- Work task
From the records below, set down exactly the lines starting with the line that contains "32) 32 value;" and going on through the line that contains "[rdbFileBeingLoaded] when it". Nothing else is wanted.

*** Opening Input records ***

(* ===== verification/Rdb.v ===== *)
(** Strings in RDB files: the length encodings, the integer and LZF encodings and the plain
    form of strings, types, times and binary doubles of rdb.c.

    A stream that is written is the bytes written so far and the room that is left in the
    device ([rioWrite] fails when there is not enough); the functions also take a null
    stream, for which they only compute the size.  A stream that is read is the bytes that
    are left.  An access out of bounds in the compressor, the decompressor or a buffer is
    [None].  A report of corrupted data returns or ends the process ([Exited]), by the context
    the loading happens in. *)

From S2P Require Import Prelude Endian Util Lzf.

Module Rdb.
Import Util Lzf.

Section Rdb.
Context `{Host}.

(** * Writing *)

Record rio := mkRio { written : bytes; rio_room : nat }.

Definition rdbWriteRaw (rdb : option rio) (p : bytes) : option rio * Z :=
  match rdb with
  | Some r => if (rio_room r <? length p)%nat then (Some r, -1) else (Some (mkRio (written r ++ p) (rio_room r - length p)), Z.of_nat (length p))
  | None => (None, Z.of_nat (length p))
  end.

(** [if ((n = ...) == -1) return -1;] *)
Definition and_then (r : option rio * Z) (k : option rio -> Z -> option rio * Z) : option rio * Z := if r.2 =? -1 then (r.1, -1) else k r.1 r.2.

Definition rdbSaveType (rdb : option rio) (type : Z) : option rio * Z := rdbWriteRaw rdb [type].

Definition rdbSaveMillisecondTime (rdb : option rio) (t : Z) : option rio * Z := rdbWriteRaw rdb (memrev64ifbe (host_bytes 8 t)).

(** A double is its memory representation. *)
Definition rdbSaveBinaryDoubleValue (rdb : option rio) (val : bytes) : option rio * Z := rdbWriteRaw rdb (memrev64ifbe val).

Definition RDB_6BITLEN : Z := 0.
Definition RDB_14BITLEN : Z := 1.
Definition RDB_32BITLEN : Z := 0x80.
Definition RDB_64BITLEN : Z := 0x81.
Definition RDB_ENCVAL : Z := 3.
Definition RDB_LENERR : Z := 2 ^ 64 - 1.
Definition RDB_ENC_INT8 : Z := 0.
Definition RDB_ENC_INT16 : Z := 1.
Definition RDB_ENC_INT32 : Z := 2.
Definition RDB_ENC_LZF : Z := 3.

Definition htonl (v : Z) : Z := if big_endian then v else intrev32 v.
Definition htonu64 (v : Z) : Z := if big_endian then v else intrev64 v.

Definition rdbSaveLen (rdb : option rio) (len : Z) : option rio * Z :=
  if len <? Z.shiftl 1 6 then
    and_then (rdbWriteRaw rdb [u8 (Z.lor (Z.land len 255) (Z.shiftl RDB_6BITLEN 6))]) (fun rdb _ => (rdb, 1))
  else if len <? Z.shiftl 1 14 then
    and_then (rdbWriteRaw rdb [u8 (Z.lor (Z.land (Z.shiftr len 8) 255) (Z.shiftl RDB_14BITLEN 6)); Z.land len 255]) (fun rdb _ => (rdb, 2))
  else if len <=? 2 ^ 32 - 1 then
    and_then (rdbWriteRaw rdb [RDB_32BITLEN]) (fun rdb _ =>
    and_then (rdbWriteRaw rdb (host_bytes 4 (htonl len))) (fun rdb _ => (rdb, 1 + 4)))
  else
    and_then (rdbWriteRaw rdb [RDB_64BITLEN]) (fun rdb _ =>
    and_then (rdbWriteRaw rdb (host_bytes 8 (htonu64 len))) (fun rdb _ => (rdb, 1 + 8))).

(** The bytes stored in [enc]; none for a value that is not encoded. *)
Definition rdbEncodeInteger (value : Z) : bytes :=
  if (value >=? - Z.shiftl 1 7) && (value <=? Z.shiftl 1 7 - 1) then
    [Z.lor (Z.shiftl RDB_ENCVAL 6) RDB_ENC_INT8; Z.land value 255]
  else if (value >=? - Z.shiftl 1 15) && (value <=? Z.shiftl 1 15 - 1) then
    [Z.lor (Z.shiftl RDB_ENCVAL 6) RDB_ENC_INT16; Z.land value 255; Z.land (Z.shiftr value 8) 255]
  else if (value >=? - Z.shiftl 1 31) && (value <=? Z.shiftl 1 31 - 1) then
    [Z.lor (Z.shiftl RDB_ENCVAL 6) RDB_ENC_INT32; Z.land value 255; Z.land (Z.shiftr value 8) 255; Z.land (Z.shiftr value 16) 255; Z.land (Z.shiftr value 24) 255]
  else [].

Definition rdbTryIntegerEncoding (s : bytes) : bytes := match string2ll s with Some value => rdbEncodeInteger value | None => [] end.

Definition rdbSaveLzfBlob (rdb : option rio) (data : bytes) (compress_len original_len : Z) : option rio * Z :=
  and_then (rdbWriteRaw rdb [Z.lor (Z.shiftl RDB_ENCVAL 6) RDB_ENC_LZF]) (fun rdb n1 =>
  and_then (rdbSaveLen rdb compress_len) (fun rdb n2 =>
  and_then (rdbSaveLen rdb original_len) (fun rdb n3 =>
  and_then (rdbWriteRaw rdb data) (fun rdb n4 => (rdb, n1 + n2 + n3 + n4))))).

(** What is not in the code that is read: the memory a new block holds, the table of the
    compressor on the stack and the address of its input, and which allocations succeed. *)
Context (junk : nat -> bytes) (htab : Z -> Z) (in_data : Z) (can_alloc : Z -> bool).

Definition rdbSaveLzfStringObject (rdb : option rio) (s : bytes) : option (option rio * Z) :=
  let len := Z.of_nat (length s) in
  if len <=? 4 then Some (rdb, 0)
  else
    '(comprlen, out) ← lzf_compress htab in_data s (junk (length s - 4));
    if comprlen =? 0 then Some (rdb, 0)
    else data ← load out 0 (Z.to_nat comprlen); Some (rdbSaveLzfBlob rdb data comprlen len).

(** [rdb_compression] is the setting of the server. *)
Definition rdbSaveRawString (rdb_compression : bool) (rdb : option rio) (s : bytes) : option (option rio * Z) :=
  let len := Z.of_nat (length s) in
  let enc := if len <=? 11 then rdbTryIntegerEncoding s else [] in
  if negb (Z.of_nat (length enc) =? 0) then Some (and_then (rdbWriteRaw rdb enc) (fun rdb _ => (rdb, Z.of_nat (length enc))))
  else
    '(rdb, n) ← (if rdb_compression && (len >? 20) then rdbSaveLzfStringObject rdb s else Some (rdb, 0));
    if n =? -1 then Some (rdb, -1)
    else if n >? 0 then Some (rdb, n)
    else Some (and_then (rdbSaveLen rdb len) (fun rdb n =>
      if len >? 0 then and_then (rdbWriteRaw rdb s) (fun rdb _ => (rdb, n + len)) else (rdb, n))).

Definition rdbSaveLongLongAsStringObject (rdb : option rio) (value : Z) : option (option rio * Z) :=
  let enc := rdbEncodeInteger value in
  if Z.of_nat (length enc) >? 0 then Some (rdbWriteRaw rdb enc)
  else
    '(buf, enclen) ← ll2string (junk 32) 32 value;
    _ ← guard (enclen <? 32);
    data ← load buf 0 (Z.to_nat enclen);
    Some (and_then (rdbSaveLen rdb enclen) (fun rdb n1 => and_then (rdbWriteRaw rdb data) (fun rdb n2 => (rdb, n1 + n2)))).

(** A string object: an integer, or the bytes of a string. *)
Inductive sobj := IntObj (z : Z) | RawObj (s : bytes).

Definition rdbSaveStringObject (rdb_compression : bool) (rdb : option rio) (obj : sobj) : option (option rio * Z) :=
  match obj with
  | IntObj z => rdbSaveLongLongAsStringObject rdb z
  | RawObj s => rdbSaveRawString rdb_compression rdb s
  end.

(** * Reading *)

(** Why a loader returns [NULL]: there are no more bytes (or the length is [RDB_LENERR]), the
    input is corrupted and that was reported, or memory could not be allocated.  A report may
    also end the process. *)
Inductive load_error := IOError | CorruptRDB | NoMemory.

Inductive loaded (A : Type) := Loaded (a : A) (rest : bytes) | LoadFailed (e : load_error) | Exited.
Arguments Loaded {A}.
Arguments LoadFailed {A}.
Arguments Exited {A}.

(** What a loader does with what another one gives it. *)
Definition on_loaded {A B} (x : loaded A) (k : A -> bytes -> loaded B) : loaded B :=
  match x with Loaded a rest => k a rest | LoadFailed e => LoadFailed e | Exited => Exited end.

(** The identifier of [server.current_client] when there is one, [rdbCheckMode], and
    [rdbFileBeingLoaded] when it is set, as whether that file is a FIFO. *)
Record load_context := mkContext { current_client : option Z; rdbCheckMode : bool; rdbFileBeingLoaded : option bool }.

Definition CLIENT_ID_AOF : Z := 2 ^ 64 - 1.

Definition isRestoreContext (srv : load_context) : bool :=
  match current_client srv with None => false | Some id => negb (id =? CLIENT_ID_AOF) end.

Inductive report := ReportReturns | ReportExits.

(** The messages that are logged and printed are left out; [redis_check_rdb_main] without an
    open file ends the process. *)
Definition rdbReportError (srv : load_context) (corruption_error : bool) : report :=
  if isRestoreContext srv then ReportReturns
  else if rdbCheckMode srv then ReportExits
  else match rdbFileBeingLoaded srv with
  | Some fifo => if fifo : bool then ReportReturns else ReportExits
  | None => if corruption_error then ReportExits else ReportReturns
  end.

(** [rdbReportCorruptRDB(...); return an error;] *)
Definition rdbReportCorruptRDB {A} (srv : load_context) : loaded A :=
  match rdbReportError srv true with ReportReturns => LoadFailed CorruptRDB | ReportExits => Exited end.

Context (srv : load_context).

Definition rioRead (rdb : bytes) (len : Z) : loaded bytes :=
  if Z.of_nat (length rdb) <? len then LoadFailed IOError else Loaded (take (Z.to_nat len) rdb) (drop (Z.to_nat len) rdb).

Definition rdbLoadType (rdb : bytes) : loaded Z :=
  on_loaded (rioRead rdb 1) (fun b rest => Loaded (host_val b) rest).

Definition rdbLoadMillisecondTime (rdb : bytes) (rdbver : Z) : loaded Z :=
  on_loaded (rioRead rdb 8) (fun b rest => Loaded (s64 (host_val (if rdbver >=? 9 then memrev64ifbe b else b))) rest).

Definition rdbLoadBinaryDoubleValue (rdb : bytes) : loaded bytes :=
  on_loaded (rioRead rdb 8) (fun b rest => Loaded (memrev64ifbe b) rest).

(** [*isencoded] and [*lenptr]. *)
Definition rdbLoadLenByRef (rdb : bytes) : loaded (bool * Z) :=
  match rioRead rdb 1 with
  | Loaded [b0] rdb =>
    let type := Z.shiftr (Z.land b0 0xC0) 6 in
    if type =? RDB_ENCVAL then Loaded (true, Z.land b0 0x3F) rdb
    else if type =? RDB_6BITLEN then Loaded (false, Z.land b0 0x3F) rdb
    else if type =? RDB_14BITLEN then
      match rioRead rdb 1 with
      | Loaded [b1] rdb => Loaded (false, Z.lor (Z.shiftl (Z.land b0 0x3F) 8) b1) rdb
      | _ => LoadFailed IOError
      end
    else if b0 =? RDB_32BITLEN then
      on_loaded (rioRead rdb 4) (fun b rdb => Loaded (false, htonl (host_val b)) rdb)
    else if b0 =? RDB_64BITLEN then
      on_loaded (rioRead rdb 8) (fun b rdb => Loaded (false, htonu64 (host_val b)) rdb)
    else rdbReportCorruptRDB srv
  | _ => LoadFailed IOError
  end.

(** [RDB_LENERR] is returned for an error, and also when it is the length that is read;
    the callers fail on it. *)
Definition rdbLoadLen (rdb : bytes) : loaded (bool * Z) :=
  on_loaded (rdbLoadLenByRef rdb) (fun '(isencoded, len) rest => if len =? RDB_LENERR then LoadFailed IOError else Loaded (isencoded, len) rest).

(** What is asked for: an object, an object that may be an integer, or bytes (the flags
    for plain memory, a string and a hash field). *)
Inductive load_flags := RDB_LOAD_NONE | RDB_LOAD_ENC | RDB_LOAD_BYTES.

(** The bytes of the decimal string of [val], by [ll2string] in a buffer on the stack. *)
Definition decimal_string (val : Z) : option bytes :=
  '(buf, len) ← ll2string (junk (Z.to_nat LONG_STR_SIZE)) LONG_STR_SIZE val;
  load buf 0 (Z.to_nat len).

Definition rdbLoadIntegerObject (rdb : bytes) (enctype : Z) (flags : load_flags) : option (loaded sobj) :=
  let value :=
    if enctype =? RDB_ENC_INT8 then
      match rioRead rdb 1 with Loaded [e0] rdb => Loaded (s8 e0) rdb | _ => LoadFailed IOError end
    else if enctype =? RDB_ENC_INT16 then
      match rioRead rdb 2 with Loaded [e0; e1] rdb => Loaded (s16 (Z.lor e0 (Z.shiftl e1 8))) rdb | _ => LoadFailed IOError end
    else if enctype =? RDB_ENC_INT32 then
      match rioRead rdb 4 with
      | Loaded [e0; e1; e2; e3] rdb => Loaded (s32 (Z.lor (Z.lor (Z.lor e0 (Z.shiftl e1 8)) (Z.shiftl e2 16)) (Z.shiftl e3 24))) rdb
      | _ => LoadFailed IOError
      end
    else rdbReportCorruptRDB srv in
  match value with
  | LoadFailed e => Some (LoadFailed e)
  | Exited => Some Exited
  | Loaded val rdb =>
    match flags with
    | RDB_LOAD_ENC => Some (Loaded (IntObj val) rdb)
    | _ => s ← decimal_string val; Some (Loaded (RawObj s) rdb)
    end
  end.

Definition rdbLoadLzfStringObject (rdb : bytes) : option (loaded sobj) :=
  match rdbLoadLen rdb with
  | LoadFailed e => Some (LoadFailed e)
  | Exited => Some Exited
  | Loaded (_, clen) rdb =>
    match rdbLoadLen rdb with
    | LoadFailed e => Some (LoadFailed e)
    | Exited => Some Exited
    | Loaded (_, len) rdb =>
      if negb (can_alloc clen) || negb (can_alloc len) then Some (LoadFailed NoMemory)
      else match rioRead rdb clen with
      | LoadFailed e => Some (LoadFailed e)
      | Exited => Some Exited
      | Loaded c rdb =>
        '(n, val) ← lzf_decompress c (junk (Z.to_nat len));
        if negb (n =? len) then Some (rdbReportCorruptRDB srv) else Some (Loaded (RawObj val) rdb)
      end
    end
  end.

Definition rdbGenericLoadStringObject (rdb : bytes) (flags : load_flags) : option (loaded sobj) :=
  match rdbLoadLen rdb with
  | LoadFailed e => Some (LoadFailed e)
  | Exited => Some Exited
  | Loaded (isencoded, len) rdb =>
    if isencoded : bool then
      if (len =? RDB_ENC_INT8) || (len =? RDB_ENC_INT16) || (len =? RDB_ENC_INT32) then rdbLoadIntegerObject rdb len flags
      else if len =? RDB_ENC_LZF then rdbLoadLzfStringObject rdb
      else Some (rdbReportCorruptRDB srv)
    else if negb (can_alloc len) then Some (LoadFailed NoMemory)
    else match (if negb (len =? 0) then rioRead rdb len else Loaded [] rdb) with
    | LoadFailed e => Some (LoadFailed e)
    | Exited => Some Exited
    | Loaded s rdb => Some (Loaded (RawObj s) rdb)
    end
  end.

Definition rdbLoadStringObject (rdb : bytes) : option (loaded sobj) := rdbGenericLoadStringObject rdb RDB_LOAD_NONE.
Definition rdbLoadEncodedStringObject (rdb : bytes) : option (loaded sobj) := rdbGenericLoadStringObject rdb RDB_LOAD_ENC.

End Rdb.

Arguments Loaded {A}.
Arguments LoadFailed {A}.
Arguments Exited {A}.

End Rdb.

*** Closing Input records ***

- Written answer
    '(buf, enclen) ← ll2string (junk 32) 32 value;
    _ ← guard (enclen <? 32);
    data ← load buf 0 (Z.to_nat enclen);
    Some (and_then (rdbSaveLen rdb enclen) (fun rdb n1 => and_then (rdbWriteRaw rdb data) (fun rdb n2 => (rdb, n1 + n2)))).

(** A string object: an integer, or the bytes of a string. *)
Inductive sobj := IntObj (z : Z) | RawObj (s : bytes).

Definition rdbSaveStringObject (rdb_compression : bool) (rdb : option rio) (obj : sobj) : option (option rio * Z) :=
  match obj with
  | IntObj z => rdbSaveLongLongAsStringObject rdb z
  | RawObj s => rdbSaveRawString rdb_compression rdb s
  end.

(** * Reading *)

(** Why a loader returns [NULL]: there are no more bytes (or the length is [RDB_LENERR]), the
    input is corrupted and that was reported, or memory could not be allocated.  A report may
    also end the process. *)
Inductive load_error := IOError | CorruptRDB | NoMemory.

Inductive loaded (A : Type) := Loaded (a : A) (rest : bytes) | LoadFailed (e : load_error) | Exited.
Arguments Loaded {A}.
Arguments LoadFailed {A}.
Arguments Exited {A}.

(** What a loader does with what another one gives it. *)
Definition on_loaded {A B} (x : loaded A) (k : A -> bytes -> loaded B) : loaded B :=
  match x with Loaded a rest => k a rest | LoadFailed e => LoadFailed e | Exited => Exited end.

(** The identifier of [server.current_client] when there is one, [rdbCheckMode], and
    [rdbFileBeingLoaded] when it is set, as whether that file is a FIFO. *)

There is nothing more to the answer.